Rather than nixing the arms sale outright, the President used as cover a Pentagon assessment that found the Taiwanese didn't need the advanced Aegis destroyers, and ordered a detailed study of Taiwan's defensive needs. But plainly, if Beijing threatens to go to war simply on the basis of election rhetoric by Taiwanese politicians, then supplying the island with advanced military equipment would be taken by the mainland as a major provocation — and that's a prospect that would weigh heavily on the mind of any U.S. president. Still, Senate Foreign Relations Committee chairman Jesse Helms lashed out at the decision as appeasement of Beijing, and the Taiwan arms issue may yet dovetail with the labor and human rights concerns of the House Democratic leadership to scupper the trade deal for this year.

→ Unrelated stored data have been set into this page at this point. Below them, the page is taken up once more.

Lemma scan_from_spread l i parent :
  (∀ c, c ∈ l → ∀ path from, below path (scan_stmt path from c)) →
  spread parent (fun x => ∃ k, x = PStatement k ∧ i <= k) (scan_from i parent l).
Proof.
  revert i. induction l as [|c l IH]; intros i Hl; cbn [Analysis.scan_from]; [apply spread_nil|].
  eapply spread_weaken; [|apply spread_app; [apply below_spread, Hl; set_solver|apply (IH (S i)); set_solver|]].
  - intros x [->|(k & -> & Hk)]; eexists; (split; [done|lia]).
  - intros x -> (k & [= <-] & Hk). lia.
Qed.

Lemma scan_body_spread l q x :
  (∀ c, c ∈ l → ∀ path from, below path (scan_stmt path from c)) →
  spread q (fun y => y = x) (scan_from 0 (child q x) l).
Proof. intros Hl. eapply below_spread, spread_below, scan_from_spread, Hl. Qed.

Lemma scan_option_spread o q x :
  (∀ l, o = Some l → ∀ c, c ∈ l → ∀ path from, below path (scan_stmt path from c)) →
  spread q (fun y => y = x) (scan_option (child q x) o).
Proof. intros Ho. destruct o as [l|]; [by apply scan_body_spread, Ho|apply spread_nil]. Qed.

Lemma scan_items_spread items i q :
  (∀ it, it ∈ items → ∀ c, c ∈ item_body it → ∀ path from, below path (scan_stmt path from c)) →
  spread q (fun x => ∃ k, x = PCaseItem k ∧ i <= k) (scan_items i q items).
Proof.
  revert i. induction items as [|it items IH]; intros i Hl; cbn [scan_items]; [apply spread_nil|].
  eapply spread_weaken; [|apply spread_app; [apply scan_body_spread, Hl; set_solver|apply (IH (S i)); set_solver|]].
  - intros x [->|(k & -> & Hk)]; eexists; (split; [done|lia]).
  - intros x -> (k & [= <-] & Hk). lia.
Qed.

(** The own site of a statement with bodies, and what is below. *)
Lemma own_below path from s X l :
  clocking_wait leaves s = false → spread path X l → below path (own_sites leaves effects path from s ++ l).
Proof.
  intros Hc Hl. unfold own_sites. rewrite Hc. destruct (suspension_operation leaves effects s) as [[op call]|].
  - by eapply below_cons.
  - by eapply spread_below.
Qed.

Lemma own_sites_below path from s : below path (own_sites leaves effects path from s).
Proof.
  destruct (clocking_wait leaves s) eqn:Hc.
  - unfold own_sites. rewrite Hc. split.
    + cbn [map]. constructor; [|apply NoDup_singleton]. intros Hin%list_elem_of_singleton.
      apply app_inv_head in Hin. discriminate Hin.
    + intros d [->|Hd]%elem_of_cons; [by eexists|]. apply list_elem_of_singleton in Hd as ->. by eexists.
  - rewrite <- (app_nil_r (own_sites _ _ _ _ _)). eapply own_below; [done|apply (spread_nil path (fun _ => False))].
Qed.

Lemma scan_stmt_below s : ∀ path from, below path (scan_stmt path from s).
Proof.
  induction s as [s IH] using IrStmt_parts_ind. intros path from. rewrite Forall_forall in IH. rewrite scan_stmt_eq.
  destruct s; try (apply own_sites_below); try (eapply own_below; [done|]);
    try (by apply scan_body_spread; intros c Hc; apply IH).
  - apply IH. cbn. set_solver.
  - apply spread_app; [apply scan_option_spread|apply scan_option_spread|intros x -> Hx; cbv beta in Hx; discriminate Hx];
      intros l -> c Hc; apply IH; cbn; set_solver.
  - apply spread_app; [apply scan_body_spread; intros c Hc; apply IH; cbn; set_solver
      |apply scan_option_spread; intros l -> c Hc; apply IH; cbn; set_solver
      |intros x -> Hx; cbv beta in Hx; discriminate Hx].
  - apply spread_app; [apply scan_body_spread|apply scan_body_spread|intros x -> Hx; cbv beta in Hx; discriminate Hx];
      intros c Hc; apply IH; cbn; set_solver.
  - apply (spread_app _ (fun x => x = PInit) (fun x => x = PBody ∨ x = PIncrement));
      [apply scan_body_spread; intros c Hc; apply IH; cbn; set_solver| |intros x -> [Hx|Hx]; discriminate Hx].
    apply spread_app; [apply scan_body_spread|apply scan_body_spread|intros x -> Hx; cbv beta in Hx; discriminate Hx];
      intros c Hc; apply IH; cbn; set_solver.
  - apply scan_items_spread. intros it Hit c Hc. apply IH. cbn. apply list_elem_of_In, in_flat_map.
    exists it. by rewrite <- !list_elem_of_In.
Qed.

Lemma scan_statements_spread l parent :
  spread parent (fun x => ∃ k, x = PStatement k ∧ 0 <= k) (scan_statements leaves effects l parent).
Proof. apply scan_from_spread. intros c _. apply scan_stmt_below. Qed.

Lemma scan_process_nodup (process : ExecutionProcess) : NoDup (map dr_path (scan_process leaves effects process)).
Proof.
  unfold scan_process. enough (H : ∀ i, spread [] (fun x => ∃ k, x = PExecutionBlock k ∧ i <= k)
    (flat_map (fun entry : nat * ExecutionBlock => scan_block leaves effects entry.1 entry.2)
       (zip (seq i (length process)) process))) by apply H.
  induction process as [|block process IH]; intros i; cbn [length seq zip_with flat_map fst snd]; [apply spread_nil|].
  eapply spread_weaken; [|apply (spread_app _ (fun y => y = PExecutionBlock i)); [|apply (IH (S i))|]].
  - intros x [->|(k & -> & Hk)]; eexists; (split; [done|lia]).
  - apply (below_spread []). change (child [] (PExecutionBlock i)) with [PExecutionBlock i]. unfold scan_block.
    eapply spread_below, (spread_app _ _ (fun x => x = PTerminator)); [apply scan_statements_spread| |].
    + destruct (terminator block); try apply spread_nil. apply (below_spread [PExecutionBlock i]).
      split; [apply NoDup_singleton|]. intros d Hd. apply list_elem_of_singleton in Hd as ->. exists []. by rewrite app_nil_r.
    + intros x (k & -> & _) Hx. cbv beta in Hx. discriminate Hx.
  - intros x -> (k & [= <-] & Hk). lia.
Qed.

End Scan.

(** ** Numbering *)

Definition numbered (mechanism : DirectCall → CallMechanism) (index : nat) (draft : SiteDraft) :
    OperationPath * SuspensionSite :=
  (dr_path draft, mkSite (index + 1) (dr_operation draft) (mechanism <$> dr_call draft) (dr_origin draft)).

Lemma number_sites_spec owner depth options component_of forced sites :
  (Z.of_nat depth < elab.usize_max)%Z → (Z.of_nat (length sites) < 2 ^ 32)%Z → NoDup (map dr_path sites) →
  number_sites owner depth options component_of forced 0 sites []
  = Fine (imap (numbered (mechanism_of (poll_depth_max options) component_of forced (owner_function owner) depth)) sites).
Proof.
  intros Hd Hlen Hn. set (M := mechanism_of _ _ _ _ _).
  assert (Hgen : ∀ sites index found,
    (Z.of_nat (index + length sites) < 2 ^ 32)%Z → NoDup (map fst found ++ map dr_path sites) →
    number_sites owner depth options component_of forced index sites found
    = Fine (found ++ imap (fun k => numbered M (index + k)) sites)).
  { clear sites Hlen Hn. induction sites as [|d sites IH]; intros index found Hl Hn; cbn [number_sites imap].
    - by rewrite app_nil_r.
    - cbn [length map] in *. rewrite (proj2 (Z.ltb_lt _ _)) by lia.
      assert (Hfound : dr_path d ∉ map fst found).
      { apply NoDup_app in Hn as (_ & Hn & _). intros Hin. apply (Hn _ Hin). set_solver. }
      destruct (dr_call d) as [call|] eqn:Ec.
      + rewrite call_mechanism_fine by done. cbn [and_also]. rewrite bool_decide_false by done.
        rewrite IH; [|lia|].
        * rewrite <- app_assoc. cbn [app]. do 3 f_equal; [unfold numbered; by rewrite Ec, Nat.add_0_r|].
          apply imap_ext. intros i x _. simpl. by rewrite Nat.add_succ_r.
        * rewrite map_app, <- app_assoc. done.
      + cbn [and_also]. rewrite bool_decide_false by done. rewrite IH; [|lia|].
        * rewrite <- app_assoc. cbn [app]. do 3 f_equal; [unfold numbered; by rewrite Ec, Nat.add_0_r|].
          apply imap_ext. intros i x _. simpl. by rewrite Nat.add_succ_r.
        * rewrite map_app, <- app_assoc. done. }
  rewrite Hgen; [done|done|]. simpl. done.
Qed.
(* ===== verification/NamesFacts.v ===== *)
(** * Source names as C names: decoding, shape and separation

    The tokens of an encoded name form a prefix code; [decode_path] and
    [decode_scoped] read the names back, so the encodings are injective. *)

From Stdlib Require Import ZArith Lia Ascii String.
From stdpp Require Import base list strings gmap.
From S2P Require Import Prelude Names.
Open Scope list_scope.

(** ** Text *)

Lemma starts_with_spec p v : starts_with p v = true <-> exists w, v = p ++ w.
Proof.
  revert v. induction p as [| a p IH]; intros v; simpl.
  - split; [by exists v | done].
  - destruct v as [| b v]; [split; [done | by intros [w ?]] |].
    rewrite andb_true_iff, IH, Ascii.eqb_eq. split.
    + intros [-> [w ->]]. by exists w.
    + intros [w [= -> ->]]. eauto.
Qed.

Lemma starts_with_app p w : starts_with p (p ++ w) = true.
Proof. apply starts_with_spec. by exists w. Qed.

Lemma ends_with_spec s v : ends_with s v = true <-> exists w, v = w ++ s.
Proof.
  unfold ends_with. rewrite starts_with_spec. split.
  - intros [w Hw]. exists (rev w). rewrite <- (rev_involutive v), Hw, rev_app_distr.
    by rewrite rev_involutive.
  - intros [w ->]. exists (rev w). apply rev_app_distr.
Qed.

Whatever pressure the President may bring to bear on House Democrats will more than likely be outweighed by concern, going into an election, to keep organized labor enthused about the Democratic party's prospects for winning back the House. The AFL-CIO is solidly against a China trade deal on the grounds that it has insufficient safeguards for human rights and labor standards, without which the unions fear that more manufacturing jobs will depart these shores for China's cheaper labor market. Thus the revival of the coalition between pro-labor Democrats and conservative Republicans that fought NAFTA. Of course Vice President Gore took the lead in facing that one down, although his own electoral concerns (and AFL-CIO endorsement) may keep him far from the front line this time. And even though the administration won on NAFTA, the White House will also remember that Representative Gephardt played a leading role in marshaling the troops to strip President Clinton of his fast-track trade negotiating powers.